GROMACS version: 2020.4-MODIFIED
GROMACS modification: Yes - Patched with Plumed
Hello,
I have been seeing the following error upon restarting my multi simulation with mdrun:
Fatal error: The initial step is not consistent across multi simulations which share the
state
Indeed the checkpoints for each replica do not correspond to the same initial step. I would like to understand why this is so and how to enforce synchronized checkpoint files. In my simulation no exchanges are attempted but there is a synchronization between replicas every 500 steps enforced by Plumed.
I am running replica exchange simulations and I am also experiencing similar issues: checkpoint files from parallel simulations are asynchronous. I’ve ended up writing checkpoint files every 20 minutes and keeping them numbered with: ‘-cpnum -cpt 20’. With this I’m sometimes “lucky” and get checkpoint files identical through all my replicas (see suppositions about what being lucky means bellow). However, being “lucky” gets harder and harder with increasing number of parallel simulations.
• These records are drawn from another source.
(** [operator[]], [begin] and [end]: addresses of buffers. *)
Definition at_index (pool : RegisteredBuffers) (idx : Z) : Z := bufs_ pool + sizeof_Buffer * idx.
Definition begin (pool : RegisteredBuffers) : Z := bufs_ pool.
Definition end_ (pool : RegisteredBuffers) : Z := at_index pool (buf_num_ pool).

(** [GetBuffer]: the buffer whose memory [pos] points into.  The distance is
    signed and the division truncates; dividing by zero stops the process. *)
Definition GetBuffer (pool : RegisteredBuffers) (pos : Z) : option Z :=
  if buf_size_ pool =? 0 then None else Some (at_index pool (Z.quot (pos - ptr_ pool) (buf_size_ pool))).

(** [Alloc] and [Free] under the pool's lock. *)
Definition Alloc (st : bufs) (pool : RegisteredBuffers) : Z * RegisteredBuffers :=
  let ret := root_ pool in
  if ret =? 0 then (ret, pool)
  else (ret, match st !! ret with
             | Some b => mkPool (buf_size_ pool) (buf_num_ pool) (ptr_ pool) (bufs_ pool) (Infiniband.next b)
             | None => pool
             end).
Definition Free (st : bufs) (pool : RegisteredBuffers) (b : Z) : bufs * RegisteredBuffers :=
  (alter (Infiniband.with_next (root_ pool)) b st, mkPool (buf_size_ pool) (buf_num_ pool) (ptr_ pool) (bufs_ pool) b).

(** ** Queues *)

Definition CreateCQ (ib : t) (min_entries : Z) : prog Z := sys (ibv_create_cq (dev_ ib) min_entries).
Definition DestroyCQ (cq : Z) : prog unit := sys (ibv_destroy_cq cq) ;;; Ret tt.
(** [srq_context] is for the user of the queue, and nothing reads it. *)
Definition CreateSRQ (ib : t) (max_wr max_sge : Z) : prog Z := sys (ibv_create_srq (pd_ ib) max_wr max_sge).
Definition DestroySRQ (srq : Z) : prog unit := sys (ibv_destroy_srq srq) ;;; Ret tt.

(** ** Messages *)

Definition GetLid (ib : t) (port : Z) : prog Z :=
  r <- sys (ibv_query_port (dev_ ib) (u8 port)) ;;
  if negb (r.1 =? 0) then throw r.1 else Ret (port_lid r.2).

Definition PollCQ (cq num_entries : Z) (st : bufs) : prog (Z * bufs) :=
  p <- sys (ibv_poll_cq cq num_entries) ;;
  match p with
  | PollFailed r => throw (Z.neg r)
  | Polled [] => Ret (0, st)
  | Polled (wc :: _) =>
      if negb (wc_status wc =? IBV_WC_SUCCESS) then throw (wc_status wc) else
      match st !! wc_wr_id wc with
      | None => Stop (Fault Segv)
      | Some b => Ret (wc_wr_id wc, <[wc_wr_id wc := received wc b]> st)
      end
  end.

Definition TryReceive (q : QueuePair) : bufs -> prog (Z * bufs) := PollCQ (rcq q) 1.
Definition TrySend (q : QueuePair) : bufs -> prog (Z * bufs) := PollCQ (scq q) 1.

(** May blocking *)
Fixpoint Receive (fuel : nat) (q : QueuePair) (st : bufs) : prog (Z * bufs) :=
  match fuel with
  | O => Stop (Fault OutOfFuel)
  | S fuel' =>
      r <- TryReceive q st ;;
      if r.1 =? 0 then Receive fuel' q r.2 else Ret r
  end.

(** The receive request of a buffer. *)
Definition recv_wr (b : Z) (buf : Buffer) : ibv_recv_wr := mkRecv b [mkSge (b_buf buf) (b_size buf) (lkey (b_mr buf))].

Definition PostReceive (q : QueuePair) (b : Z) (buf : Buffer) : prog unit :=
  err <- sys (ibv_post_recv (qp q) (recv_wr b buf)) ;;
  if negb (err =? 0) then throw err else Ret tt.

Definition PostSRQReceive (srq b : Z) (buf : Buffer) : prog unit :=
  err <- sys (ibv_post_srq_recv srq (recv_wr b buf)) ;;
  if negb (err =? 0) then throw err else Ret tt.

(** A handle that could not be made is null, and asked for again. *)
Definition GetAddrHandler (ib : t) (addr : Address) : prog (Z * t) :=
  match addr_handlers_ ib !! a_lid addr with
  | Some ah => Ret (ah, ib)
  | None =>
      ah <- sys (ibv_create_ah (pd_ ib) (mkAh 0 (a_lid addr) 1 0 kPort)) ;;
      Ret (ah, if ah =? 0 then ib else mkIb (dev_ ib) (pd_ ib) (<[a_lid addr := ah]> (addr_handlers_ ib)))
  end.

(** The address in the request: none for a connected queue pair. *)
Definition address (ib : t) (q : QueuePair) (peer_addr : option Address) (peer_qkey : Z) : prog (wr_union * t) :=
  match is_UD (type q), peer_addr with
  | true, Some addr =>
      r <- GetAddrHandler ib addr ;;
      check (negb (r.1 =? 0)) ;;;
      Ret (mkUnion r.1 (a_qpn addr) peer_qkey, r.2)
  | _, _ => Ret (mkUnion 0 0 0, ib)
  end.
I would like to add that I am sharing GPUs between simulations to reduce ideling GPU time. This degrades individual performance, but increase aggregated simulation performance. After benchmarking, my optimal mdrun setup was:
The above runs on 1 node with 4 gpus, but I also run this over 2 or 3 nodes (with almost no performance lost), only the number of working directory and the resource request to my job manager have to be changed.
As my simulations are running asynchronously, I guess this causes asynchronous checkpoint outputs. However, they have to wait for each other every 100 steps to try configuration exchange, so I also assume that when exchange attempt happens at the same time as checkpoint creation, this is when I get “lucky” with synchrone checkpoint files accross replicas. If my suppositions are exact, could it be possible improve the code to force checkpoint files to be created at the moment of exchange to avoid this kind of issues?
If you have any other ideas about what is the cause of this problem and how I could overcome this, I would be pleased to know about it. Thank you for your inputs.
I guess the main issue is that when GROMACS does not finish gracefully, replica simulations do not necessarily end at the same time step, hence the out-of-sync-checkpoint files.
I guess the safest solution to cover all cases would be to force replica synchronization every n-th step and create checkpoint files for every replicas every n-th step, n being user input. This way we would have checkpoint files available for restart, and avoid restarting simulations from scratch.
Thanks, Jeremy, for confirming this issue. If this is a problem that appears only when Gromacs is used with Plumed, then perhaps it would be best to create an issue on Plumed’s Github repo or mention it in the Plumed mailing list.
Unfortunately, I don’t have time to understand or attempt to solve this issue.